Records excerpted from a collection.
┄┄┄┄┄┄┄┄┄┄

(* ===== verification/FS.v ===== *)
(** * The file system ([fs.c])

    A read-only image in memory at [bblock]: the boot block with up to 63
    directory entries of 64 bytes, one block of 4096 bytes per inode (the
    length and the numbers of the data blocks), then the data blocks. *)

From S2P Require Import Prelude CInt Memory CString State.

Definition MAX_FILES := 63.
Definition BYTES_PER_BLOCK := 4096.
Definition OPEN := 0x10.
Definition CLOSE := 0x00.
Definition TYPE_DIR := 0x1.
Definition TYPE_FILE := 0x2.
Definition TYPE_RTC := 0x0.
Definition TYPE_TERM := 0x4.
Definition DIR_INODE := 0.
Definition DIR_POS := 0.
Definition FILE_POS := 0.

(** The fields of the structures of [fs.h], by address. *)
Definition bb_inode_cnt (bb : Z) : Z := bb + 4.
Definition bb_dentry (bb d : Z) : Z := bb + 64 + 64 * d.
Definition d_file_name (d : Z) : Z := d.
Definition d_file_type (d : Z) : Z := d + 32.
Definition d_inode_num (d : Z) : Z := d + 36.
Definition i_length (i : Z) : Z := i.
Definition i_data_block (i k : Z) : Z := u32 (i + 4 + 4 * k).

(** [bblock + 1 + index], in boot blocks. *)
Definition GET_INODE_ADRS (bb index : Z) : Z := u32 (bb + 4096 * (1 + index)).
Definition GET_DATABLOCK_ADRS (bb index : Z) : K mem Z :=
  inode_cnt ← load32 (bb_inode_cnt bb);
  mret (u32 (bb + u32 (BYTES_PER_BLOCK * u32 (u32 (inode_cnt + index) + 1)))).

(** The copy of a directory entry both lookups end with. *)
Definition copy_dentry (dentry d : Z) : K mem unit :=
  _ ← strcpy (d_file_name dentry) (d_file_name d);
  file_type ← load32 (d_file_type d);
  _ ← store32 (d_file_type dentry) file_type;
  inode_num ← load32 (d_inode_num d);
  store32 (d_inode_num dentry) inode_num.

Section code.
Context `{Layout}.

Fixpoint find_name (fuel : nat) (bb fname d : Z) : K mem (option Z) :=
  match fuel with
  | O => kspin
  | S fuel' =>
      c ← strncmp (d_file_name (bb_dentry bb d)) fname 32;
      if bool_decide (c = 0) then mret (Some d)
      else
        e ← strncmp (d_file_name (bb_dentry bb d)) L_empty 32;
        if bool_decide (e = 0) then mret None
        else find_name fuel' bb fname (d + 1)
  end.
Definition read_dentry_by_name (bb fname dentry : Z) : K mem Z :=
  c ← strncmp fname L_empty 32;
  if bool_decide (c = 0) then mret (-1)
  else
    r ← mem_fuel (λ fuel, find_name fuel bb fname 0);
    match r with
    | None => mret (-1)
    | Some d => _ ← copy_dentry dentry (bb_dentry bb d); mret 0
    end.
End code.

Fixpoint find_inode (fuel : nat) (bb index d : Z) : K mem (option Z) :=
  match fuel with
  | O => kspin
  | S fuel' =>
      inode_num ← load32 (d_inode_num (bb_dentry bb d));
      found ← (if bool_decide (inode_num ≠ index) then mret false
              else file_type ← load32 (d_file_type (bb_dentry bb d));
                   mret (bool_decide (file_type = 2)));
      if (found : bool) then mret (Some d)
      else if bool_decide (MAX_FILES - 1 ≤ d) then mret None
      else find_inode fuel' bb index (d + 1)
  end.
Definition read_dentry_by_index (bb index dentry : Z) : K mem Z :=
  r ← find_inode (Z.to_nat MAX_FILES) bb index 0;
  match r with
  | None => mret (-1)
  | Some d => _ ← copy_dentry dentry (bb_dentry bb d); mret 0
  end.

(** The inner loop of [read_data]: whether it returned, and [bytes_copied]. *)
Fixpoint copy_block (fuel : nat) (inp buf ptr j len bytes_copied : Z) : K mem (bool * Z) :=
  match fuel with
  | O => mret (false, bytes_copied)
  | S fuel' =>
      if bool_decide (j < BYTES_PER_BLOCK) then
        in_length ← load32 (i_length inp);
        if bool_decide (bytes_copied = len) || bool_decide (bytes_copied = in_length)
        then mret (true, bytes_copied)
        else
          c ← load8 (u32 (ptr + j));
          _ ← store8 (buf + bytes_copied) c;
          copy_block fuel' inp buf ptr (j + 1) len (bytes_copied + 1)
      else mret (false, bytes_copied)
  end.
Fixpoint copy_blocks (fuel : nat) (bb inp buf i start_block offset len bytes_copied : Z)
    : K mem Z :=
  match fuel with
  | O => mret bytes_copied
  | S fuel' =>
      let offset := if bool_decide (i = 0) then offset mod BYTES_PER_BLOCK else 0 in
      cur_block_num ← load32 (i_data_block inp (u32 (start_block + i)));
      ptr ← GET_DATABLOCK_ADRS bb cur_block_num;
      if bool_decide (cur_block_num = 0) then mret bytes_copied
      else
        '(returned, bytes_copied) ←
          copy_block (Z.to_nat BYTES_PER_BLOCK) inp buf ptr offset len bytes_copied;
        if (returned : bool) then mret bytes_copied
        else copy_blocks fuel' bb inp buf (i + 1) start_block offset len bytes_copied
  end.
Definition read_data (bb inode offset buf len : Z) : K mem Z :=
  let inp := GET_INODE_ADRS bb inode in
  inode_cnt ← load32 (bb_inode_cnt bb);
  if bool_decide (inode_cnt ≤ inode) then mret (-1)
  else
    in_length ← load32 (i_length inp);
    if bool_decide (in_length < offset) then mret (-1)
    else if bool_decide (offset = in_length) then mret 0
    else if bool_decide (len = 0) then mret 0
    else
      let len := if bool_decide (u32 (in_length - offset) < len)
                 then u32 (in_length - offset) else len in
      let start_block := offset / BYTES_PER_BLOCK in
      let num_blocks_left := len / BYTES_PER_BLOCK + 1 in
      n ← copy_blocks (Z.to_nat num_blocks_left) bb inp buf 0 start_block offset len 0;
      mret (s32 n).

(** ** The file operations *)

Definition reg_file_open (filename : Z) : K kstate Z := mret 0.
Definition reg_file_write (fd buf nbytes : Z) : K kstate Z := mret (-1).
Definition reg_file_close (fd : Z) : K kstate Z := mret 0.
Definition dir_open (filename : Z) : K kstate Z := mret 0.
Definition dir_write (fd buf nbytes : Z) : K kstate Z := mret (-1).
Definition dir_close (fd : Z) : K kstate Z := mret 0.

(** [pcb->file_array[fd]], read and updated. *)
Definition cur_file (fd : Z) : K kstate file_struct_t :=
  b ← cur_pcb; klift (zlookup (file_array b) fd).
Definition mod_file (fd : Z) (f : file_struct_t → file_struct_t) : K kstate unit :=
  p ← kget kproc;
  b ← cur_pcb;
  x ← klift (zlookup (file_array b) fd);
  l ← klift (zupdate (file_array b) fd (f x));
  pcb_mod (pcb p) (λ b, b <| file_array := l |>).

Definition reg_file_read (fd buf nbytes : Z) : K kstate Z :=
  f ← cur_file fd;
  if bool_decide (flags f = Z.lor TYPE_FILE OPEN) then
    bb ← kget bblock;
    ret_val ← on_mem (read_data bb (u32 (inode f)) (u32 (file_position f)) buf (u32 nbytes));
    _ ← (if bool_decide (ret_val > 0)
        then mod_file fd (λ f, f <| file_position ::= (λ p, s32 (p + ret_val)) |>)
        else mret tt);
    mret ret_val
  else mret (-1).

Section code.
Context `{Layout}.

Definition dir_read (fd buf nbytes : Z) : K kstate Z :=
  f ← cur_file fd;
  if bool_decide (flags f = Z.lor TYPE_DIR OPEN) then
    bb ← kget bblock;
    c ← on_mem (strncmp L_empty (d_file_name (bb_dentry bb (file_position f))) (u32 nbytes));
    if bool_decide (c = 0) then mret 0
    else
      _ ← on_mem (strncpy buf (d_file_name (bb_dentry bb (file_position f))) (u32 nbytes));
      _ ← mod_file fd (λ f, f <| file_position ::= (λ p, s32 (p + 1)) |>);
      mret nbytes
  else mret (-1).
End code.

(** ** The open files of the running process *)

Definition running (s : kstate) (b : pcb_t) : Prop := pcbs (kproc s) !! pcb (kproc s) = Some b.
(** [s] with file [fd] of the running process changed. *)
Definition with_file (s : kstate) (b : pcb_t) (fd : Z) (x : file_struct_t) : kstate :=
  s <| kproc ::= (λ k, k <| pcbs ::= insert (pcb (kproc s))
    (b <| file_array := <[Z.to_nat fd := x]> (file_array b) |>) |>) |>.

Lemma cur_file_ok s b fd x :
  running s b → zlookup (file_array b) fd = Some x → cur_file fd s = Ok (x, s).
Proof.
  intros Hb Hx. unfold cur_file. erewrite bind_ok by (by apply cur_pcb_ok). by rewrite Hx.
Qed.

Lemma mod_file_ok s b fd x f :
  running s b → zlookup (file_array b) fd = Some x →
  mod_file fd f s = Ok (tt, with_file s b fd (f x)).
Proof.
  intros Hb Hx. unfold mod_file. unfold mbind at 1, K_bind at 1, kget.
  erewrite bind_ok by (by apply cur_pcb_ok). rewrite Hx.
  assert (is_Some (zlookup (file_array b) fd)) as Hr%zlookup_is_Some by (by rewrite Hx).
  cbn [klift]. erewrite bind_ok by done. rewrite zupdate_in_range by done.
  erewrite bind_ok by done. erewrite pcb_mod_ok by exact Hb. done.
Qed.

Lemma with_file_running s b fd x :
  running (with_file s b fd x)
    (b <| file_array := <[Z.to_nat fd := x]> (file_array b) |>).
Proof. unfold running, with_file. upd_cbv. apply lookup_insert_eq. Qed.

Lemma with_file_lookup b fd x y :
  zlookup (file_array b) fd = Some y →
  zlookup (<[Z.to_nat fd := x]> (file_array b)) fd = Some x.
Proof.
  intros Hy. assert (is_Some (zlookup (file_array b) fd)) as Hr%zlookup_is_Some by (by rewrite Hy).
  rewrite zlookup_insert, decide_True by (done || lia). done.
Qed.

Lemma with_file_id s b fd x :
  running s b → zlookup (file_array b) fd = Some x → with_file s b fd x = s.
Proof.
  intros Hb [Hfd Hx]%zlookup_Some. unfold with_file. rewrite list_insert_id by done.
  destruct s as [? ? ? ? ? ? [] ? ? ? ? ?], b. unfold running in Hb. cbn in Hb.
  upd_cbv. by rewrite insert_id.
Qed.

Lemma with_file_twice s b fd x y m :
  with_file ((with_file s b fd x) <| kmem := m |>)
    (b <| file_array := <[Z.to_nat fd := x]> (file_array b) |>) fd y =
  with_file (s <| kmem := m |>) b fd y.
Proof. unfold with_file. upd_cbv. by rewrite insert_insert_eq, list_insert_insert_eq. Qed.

┄┄┄┄┄┄┄┄┄┄

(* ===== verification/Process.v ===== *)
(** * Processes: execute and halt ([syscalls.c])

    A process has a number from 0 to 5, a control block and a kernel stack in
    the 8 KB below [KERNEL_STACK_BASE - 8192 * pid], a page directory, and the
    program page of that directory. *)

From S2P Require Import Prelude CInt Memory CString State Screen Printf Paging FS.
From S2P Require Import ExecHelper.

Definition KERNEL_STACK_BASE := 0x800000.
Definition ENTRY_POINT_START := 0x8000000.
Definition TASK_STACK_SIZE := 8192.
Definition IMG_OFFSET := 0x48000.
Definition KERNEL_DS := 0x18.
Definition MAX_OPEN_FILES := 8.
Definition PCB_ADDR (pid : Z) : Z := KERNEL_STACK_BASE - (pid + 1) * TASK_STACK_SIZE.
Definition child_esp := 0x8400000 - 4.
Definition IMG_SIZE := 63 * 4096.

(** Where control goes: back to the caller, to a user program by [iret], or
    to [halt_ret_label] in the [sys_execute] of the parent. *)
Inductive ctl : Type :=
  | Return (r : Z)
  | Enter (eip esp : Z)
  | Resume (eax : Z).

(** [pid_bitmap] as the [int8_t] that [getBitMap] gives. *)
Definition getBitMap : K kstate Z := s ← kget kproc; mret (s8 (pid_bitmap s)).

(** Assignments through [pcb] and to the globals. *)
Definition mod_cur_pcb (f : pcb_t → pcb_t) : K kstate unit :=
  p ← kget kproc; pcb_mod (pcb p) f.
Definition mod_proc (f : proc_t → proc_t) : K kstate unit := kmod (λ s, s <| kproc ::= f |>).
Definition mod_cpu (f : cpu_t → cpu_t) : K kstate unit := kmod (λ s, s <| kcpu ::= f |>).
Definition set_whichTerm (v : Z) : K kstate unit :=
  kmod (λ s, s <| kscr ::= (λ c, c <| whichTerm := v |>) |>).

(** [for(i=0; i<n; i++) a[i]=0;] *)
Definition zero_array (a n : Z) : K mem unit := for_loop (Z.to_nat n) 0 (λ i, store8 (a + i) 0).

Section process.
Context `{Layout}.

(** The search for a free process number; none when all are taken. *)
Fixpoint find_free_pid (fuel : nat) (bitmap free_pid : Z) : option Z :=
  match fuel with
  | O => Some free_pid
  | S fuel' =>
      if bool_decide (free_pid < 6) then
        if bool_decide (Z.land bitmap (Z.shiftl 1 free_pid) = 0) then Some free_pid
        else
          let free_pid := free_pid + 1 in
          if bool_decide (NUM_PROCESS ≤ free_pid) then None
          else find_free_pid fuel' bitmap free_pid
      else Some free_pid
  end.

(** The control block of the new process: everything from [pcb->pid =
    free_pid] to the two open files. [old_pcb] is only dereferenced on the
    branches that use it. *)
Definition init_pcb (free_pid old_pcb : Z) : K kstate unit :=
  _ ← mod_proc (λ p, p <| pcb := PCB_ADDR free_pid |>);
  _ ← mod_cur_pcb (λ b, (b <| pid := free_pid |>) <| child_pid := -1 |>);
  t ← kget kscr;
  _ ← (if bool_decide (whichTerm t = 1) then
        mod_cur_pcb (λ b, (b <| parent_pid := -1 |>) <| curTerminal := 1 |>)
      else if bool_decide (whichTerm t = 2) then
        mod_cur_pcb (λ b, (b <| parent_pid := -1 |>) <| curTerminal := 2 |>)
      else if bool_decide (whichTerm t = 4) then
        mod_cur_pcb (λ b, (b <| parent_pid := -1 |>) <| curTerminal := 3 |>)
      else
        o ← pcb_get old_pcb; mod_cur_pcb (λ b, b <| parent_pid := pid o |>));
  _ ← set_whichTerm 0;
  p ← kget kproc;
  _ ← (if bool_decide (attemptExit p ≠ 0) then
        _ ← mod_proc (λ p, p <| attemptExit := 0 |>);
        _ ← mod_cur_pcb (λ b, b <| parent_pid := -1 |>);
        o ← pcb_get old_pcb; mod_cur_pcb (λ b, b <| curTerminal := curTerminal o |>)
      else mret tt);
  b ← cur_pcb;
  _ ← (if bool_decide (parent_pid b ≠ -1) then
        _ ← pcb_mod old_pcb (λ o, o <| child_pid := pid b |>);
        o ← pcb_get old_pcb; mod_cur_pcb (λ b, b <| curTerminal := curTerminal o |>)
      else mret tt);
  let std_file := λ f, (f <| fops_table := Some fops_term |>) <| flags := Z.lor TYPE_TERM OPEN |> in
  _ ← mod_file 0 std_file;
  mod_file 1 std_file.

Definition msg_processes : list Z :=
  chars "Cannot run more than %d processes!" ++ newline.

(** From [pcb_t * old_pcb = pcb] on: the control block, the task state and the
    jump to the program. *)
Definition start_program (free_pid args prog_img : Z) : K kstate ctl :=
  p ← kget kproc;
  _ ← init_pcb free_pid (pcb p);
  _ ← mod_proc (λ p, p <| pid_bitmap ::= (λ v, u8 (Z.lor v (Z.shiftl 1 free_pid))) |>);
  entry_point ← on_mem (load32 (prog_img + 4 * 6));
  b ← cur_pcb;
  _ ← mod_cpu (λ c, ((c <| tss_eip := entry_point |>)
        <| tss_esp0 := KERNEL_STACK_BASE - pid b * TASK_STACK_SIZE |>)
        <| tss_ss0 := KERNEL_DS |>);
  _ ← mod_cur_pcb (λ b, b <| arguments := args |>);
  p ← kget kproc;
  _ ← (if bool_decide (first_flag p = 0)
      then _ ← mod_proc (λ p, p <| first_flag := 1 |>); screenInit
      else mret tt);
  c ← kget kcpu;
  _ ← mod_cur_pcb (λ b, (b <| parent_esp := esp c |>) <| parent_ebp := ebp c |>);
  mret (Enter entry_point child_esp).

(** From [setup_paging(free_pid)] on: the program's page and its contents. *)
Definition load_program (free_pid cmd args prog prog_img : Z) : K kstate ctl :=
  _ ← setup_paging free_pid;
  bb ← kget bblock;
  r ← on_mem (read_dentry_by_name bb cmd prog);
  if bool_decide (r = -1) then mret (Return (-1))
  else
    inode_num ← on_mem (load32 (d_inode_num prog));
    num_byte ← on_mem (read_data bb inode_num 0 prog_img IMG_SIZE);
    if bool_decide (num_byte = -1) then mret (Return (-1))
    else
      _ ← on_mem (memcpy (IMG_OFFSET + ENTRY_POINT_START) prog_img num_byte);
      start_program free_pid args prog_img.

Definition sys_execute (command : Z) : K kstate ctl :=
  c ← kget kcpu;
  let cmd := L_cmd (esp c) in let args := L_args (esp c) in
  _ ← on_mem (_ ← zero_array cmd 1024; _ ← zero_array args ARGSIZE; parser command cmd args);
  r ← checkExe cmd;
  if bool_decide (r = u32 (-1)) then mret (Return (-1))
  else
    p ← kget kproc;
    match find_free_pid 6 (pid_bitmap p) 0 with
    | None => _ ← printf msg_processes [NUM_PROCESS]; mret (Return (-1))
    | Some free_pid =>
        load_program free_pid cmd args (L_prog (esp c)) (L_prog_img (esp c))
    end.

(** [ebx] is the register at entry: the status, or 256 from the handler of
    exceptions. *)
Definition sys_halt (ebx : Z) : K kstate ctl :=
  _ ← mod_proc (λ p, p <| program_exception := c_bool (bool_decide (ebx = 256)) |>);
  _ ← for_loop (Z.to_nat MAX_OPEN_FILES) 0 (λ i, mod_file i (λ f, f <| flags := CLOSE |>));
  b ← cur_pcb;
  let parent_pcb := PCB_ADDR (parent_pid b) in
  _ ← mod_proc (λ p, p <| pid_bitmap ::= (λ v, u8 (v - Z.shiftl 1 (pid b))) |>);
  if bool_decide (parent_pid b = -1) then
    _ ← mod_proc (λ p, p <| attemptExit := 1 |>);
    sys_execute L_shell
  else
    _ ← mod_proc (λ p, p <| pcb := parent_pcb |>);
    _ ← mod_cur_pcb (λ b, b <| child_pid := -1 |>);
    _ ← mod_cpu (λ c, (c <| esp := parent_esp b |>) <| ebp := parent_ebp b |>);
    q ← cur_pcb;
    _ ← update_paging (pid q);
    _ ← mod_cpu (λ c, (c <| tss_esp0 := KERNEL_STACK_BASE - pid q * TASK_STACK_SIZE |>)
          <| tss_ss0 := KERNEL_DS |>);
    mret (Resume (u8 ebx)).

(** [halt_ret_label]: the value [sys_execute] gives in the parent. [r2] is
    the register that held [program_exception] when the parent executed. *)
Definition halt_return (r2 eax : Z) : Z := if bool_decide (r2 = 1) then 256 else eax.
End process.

┄┄┄┄┄┄┄┄┄┄

Action item. Copy range, inclusive: the line holding "[NUM_PROCESS]; mret (Return (-1))" to the line holding "End process.". Reproduce exactly those lines of the records above and no others.

Solution for this exercise.
    | None => _ ← printf msg_processes [NUM_PROCESS]; mret (Return (-1))
    | Some free_pid =>
        load_program free_pid cmd args (L_prog (esp c)) (L_prog_img (esp c))
    end.

(** [ebx] is the register at entry: the status, or 256 from the handler of
    exceptions. *)
Definition sys_halt (ebx : Z) : K kstate ctl :=
  _ ← mod_proc (λ p, p <| program_exception := c_bool (bool_decide (ebx = 256)) |>);
  _ ← for_loop (Z.to_nat MAX_OPEN_FILES) 0 (λ i, mod_file i (λ f, f <| flags := CLOSE |>));
  b ← cur_pcb;
  let parent_pcb := PCB_ADDR (parent_pid b) in
  _ ← mod_proc (λ p, p <| pid_bitmap ::= (λ v, u8 (v - Z.shiftl 1 (pid b))) |>);
  if bool_decide (parent_pid b = -1) then
    _ ← mod_proc (λ p, p <| attemptExit := 1 |>);
    sys_execute L_shell
  else
    _ ← mod_proc (λ p, p <| pcb := parent_pcb |>);
    _ ← mod_cur_pcb (λ b, b <| child_pid := -1 |>);
    _ ← mod_cpu (λ c, (c <| esp := parent_esp b |>) <| ebp := parent_ebp b |>);
    q ← cur_pcb;
    _ ← update_paging (pid q);
    _ ← mod_cpu (λ c, (c <| tss_esp0 := KERNEL_STACK_BASE - pid q * TASK_STACK_SIZE |>)
          <| tss_ss0 := KERNEL_DS |>);
    mret (Resume (u8 ebx)).

(** [halt_ret_label]: the value [sys_execute] gives in the parent. [r2] is
    the register that held [program_exception] when the parent executed. *)
Definition halt_return (r2 eax : Z) : Z := if bool_decide (r2 = 1) then 256 else eax.
End process.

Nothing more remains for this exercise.